▶ **TASK DIRECTIONS**: Scan the listing below for the word "eapply" and copy every line that has it.

[[ DATA TO PROCESS, beginning ]]

Lemma filter_if_nil {A} param (f : string -> result exn (list A)) l :
  (forall v l', f v = Ok l' -> l' = []) ->
  UserInteractionByUser.filter_if param f [] = Ok l -> l = [].
Proof.
  intros Hf. unfold UserInteractionByUser.filter_if.
  destruct param as [v|]; [|by intros [= <-]].
  destruct (Py.truthy_str v); [apply Hf|by intros [= <-]].
Qed.

(** For a user id that no row refers to (an unknown user among them),
    the query gives the empty list whenever it gives a list. *)
Lemma query_no_rows user_id qp d l :
  Forall (fun row => user row <> user_id) (interactions d) ->
  UserInteractionByUser.query user_id qp d = Ok l -> l = [].
Proof.
  intros Hnone. unfold UserInteractionByUser.query.
  assert (filter (fun row => user row = user_id) (interactions d) = []) as ->.
  { induction Hnone as [|row rows Hrow _ IH]; [done|].
    rewrite filter_cons. by case_decide. }
  destruct (UserInteractionByUser.filter_if (qp_get "type" qp) _ _) as [r1|] eqn:H1; [|done].
  apply filter_if_nil in H1 as ->; [|by intros v l' [= <-]].
  destruct (UserInteractionByUser.filter_if (qp_get "start_date" qp) _ _) as [r2|] eqn:H2;
    [|done].
  apply filter_if_nil in H2 as ->;
    [|intros v l'; cbv beta; destruct (to_python_datetime v); [by intros [= <-]|done]].
  destruct (UserInteractionByUser.filter_if (qp_get "end_date" qp) _ _) as [r3|] eqn:H3;
    [|done].
  apply filter_if_nil in H3 as ->;
    [|intros v l'; cbv beta; destruct (to_python_datetime v); [by intros [= <-]|done]].
  by intros [= <-].
Qed.

(** C3, at the failing input.  User 999 does not exist, and the
    request for its interactions is answered 200 with the empty list,
    which is also put in the cache; no 404 is given. *)
Theorem unknown_user_is_answered_with_an_empty_list :
  Forall (fun usr => user_pk usr <> 999) (users sample_db)
  /\ UserInteractionByUser.get sample_hash 999 [] t_0915 sample_world
     = (Respond (mk_response (InteractionList []) HTTP_200_OK),
        mk_world sample_db
          (cache.set ∅ "user_interactions_999_133146708735736" (InteractionList []) 1800
             (datetime.to_seconds t_0915))).
Proof. split; [by repeat constructor|]. vm_compute. reflexivity. Qed.

(** A cached list that is not empty is served as it is: the database
    is not looked at and the cache is left alone. *)
Lemma nonempty_result_is_served_from_cache hash user_id qp now w l :
  cache.get (store w) (UserInteractionByUser.cache_key hash user_id qp)
    (datetime.to_seconds now) = Some (InteractionList l) ->
  l <> [] ->
  UserInteractionByUser.get hash user_id qp now w
  = (Respond (mk_response (InteractionList l) HTTP_200_OK), w).
Proof.
  intros Hget Hne. unfold UserInteractionByUser.get. rewrite Hget. simpl.
  by rewrite bool_decide_eq_false_2.
Qed.

(** C8, at the failing input.  Alice exists and has no interactions.
    The first request stores the empty list in the cache, and 25 minutes
    later it is still there; yet the second request does not serve it:
    it runs the query again and stores its result anew (the expiry
    moves), and when a row has been recorded meanwhile it answers with
    that row, not with the cached list. *)
Theorem empty_result_is_not_served_from_cache :
  cache.get (store world_after_first_lookup) "user_interactions_1_133146708735736"
    (datetime.to_seconds t_0940) = Some (InteractionList [])
  /\ store (UserInteractionByUser.get sample_hash 1 [] t_0940 world_after_first_lookup).2
     <> store world_after_first_lookup
  /\ (UserInteractionByUser.get sample_hash 1 [] t_0940
        (mk_world db_after_click (store world_after_first_lookup))).1
     = Respond
         (mk_response
            (InteractionList
               [ {| UserInteractionCreateSerializer.repr_interaction_type := "click";
                    UserInteractionCreateSerializer.repr_duration := 5;
                    UserInteractionCreateSerializer.repr_additional_metadata := JNull |} ])
            HTTP_200_OK).
Proof.
  split; [vm_compute; reflexivity|]. split; [|vm_compute; reflexivity].
  intros H.
  apply (f_equal (fun c => cache.expires <$> c !! "user_interactions_1_133146708735736")) in H.
  vm_compute in H. discriminate.
Qed.

(** ** The hourly statistics cache *)

Lemma by_user_key_not_stats hash user_id qp t :
  UserInteractionByUser.cache_key hash user_id qp <> UserInteractionStatisticsView.cache_key t.
Proof.
  unfold UserInteractionByUser.cache_key, UserInteractionStatisticsView.cache_key.
  intros H. apply (f_equal list_ascii_of_string) in H.
  rewrite !list_ascii_of_string_app in H. simpl in H. discriminate.
Qed.

Lemma analytics_key_not_stats t t' :
  UserFeedbackAnalyticsView.cache_key t <> UserInteractionStatisticsView.cache_key t'.
Proof.
  unfold UserFeedbackAnalyticsView.cache_key, UserInteractionStatisticsView.cache_key.
  intros H. apply (f_equal list_ascii_of_string) in H.
  rewrite !list_ascii_of_string_app in H. simpl in H. discriminate.
Qed.

Lemma hourly_entries_ok_empty : hourly_entries_ok ∅.
Proof. intros t e _ H. by rewrite lookup_empty in H. Qed.

Lemma hourly_entries_ok_delete_pattern c pattern :
  hourly_entries_ok c -> hourly_entries_ok (cache.delete_pattern c pattern).
Proof. intros Hok t e Ht He. apply (Hok t e Ht). by eapply delete_pattern_subseteq. Qed.

Lemma hourly_entries_ok_set_other c key v timeout now :
  (forall t, key <> UserInteractionStatisticsView.cache_key t) ->
  hourly_entries_ok c -> hourly_entries_ok (cache.set c key v timeout now).
Proof.
  intros Hkey Hok t e Ht. unfold cache.set. rewrite lookup_insert_ne by apply Hkey.
  by apply Hok.
Qed.

Lemma hourly_entries_ok_set_stats c now s :
  datetime.valid now = true ->
  hourly_entries_ok c ->
  hourly_entries_ok
    (cache.set c (UserInteractionStatisticsView.cache_key now) (Stats s) 3600
       (datetime.to_seconds now)).
Proof.
  intros Hnow Hok t e Ht. unfold cache.set.
  destruct (decide (UserInteractionStatisticsView.cache_key now
                    = UserInteractionStatisticsView.cache_key t)) as [Heq|Hne].
  - rewrite Heq, lookup_insert_eq. intros [= <-]. simpl. split; [done|].
    apply same_hour_seconds; [done..|]. by apply stats_key_same_hour.
  - rewrite lookup_insert_ne by done. by apply Hok.
Qed.

Lemma step_hourly_entries_ok w w' :
  step w w' -> hourly_entries_ok (store w) -> hourly_entries_ok (store w').
Proof.
  intros Hstep Hok. destruct Hstep as [now w Hnow|user data now w Hnow
    |hash user_id qp now w Hnow|now w Hnow|user data now w Hnow|d w].
  - unfold UserInteractionStatisticsView.get. destruct (if_truthy _); [done|].
    by apply hourly_entries_ok_set_stats.
  - unfold BulkCreateUserInteractionView.post. destruct (is_valid _); [|done].
    destruct (UserInteractionCreateSerializer.save_many _ _ _ _) as [d' [rows|e]];
      [|done]. by apply hourly_entries_ok_delete_pattern.
  - unfold UserInteractionByUser.get. destruct (if_truthy _); [done|].
    destruct (UserInteractionByUser.query _ _ _) as [l|e] eqn:Hq.
    + apply hourly_entries_ok_set_other; [|done]. intros t. apply by_user_key_not_stats.
    + by apply query_raises in Hq as [m ->].
  - unfold UserFeedbackAnalyticsView.get. destruct (if_truthy _); [done|].
    apply hourly_entries_ok_set_other; [|done]. intros t. apply analytics_key_not_stats.
  - unfold CreateUserFeedbackView.create.
    destruct (UserFeedbackCreateSerializer.run_validation data) as [[a|det]|x]; [|done..].
    destruct (UserFeedbackCreateSerializer.create _ _ _ _) as [[d' row]|e]; [|done].
    by apply hourly_entries_ok_delete_pattern.
  - done.
Qed.

(** In every state the service reaches, the hourly entries are sound. *)
Lemma reachable_hourly_entries_ok w : reachable w -> hourly_entries_ok (store w).
Proof.
  induction 1 as [d|w w' _ IH Hstep]; [apply hourly_entries_ok_empty|].
  by eapply step_hourly_entries_ok.
Qed.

[[ DATA TO PROCESS, end ]]

▶ **RESULT FOR THIS TASK**:
Proof. intros Hok t e Ht He. apply (Hok t e Ht). by eapply delete_pattern_subseteq. Qed.
  by eapply step_hourly_entries_ok.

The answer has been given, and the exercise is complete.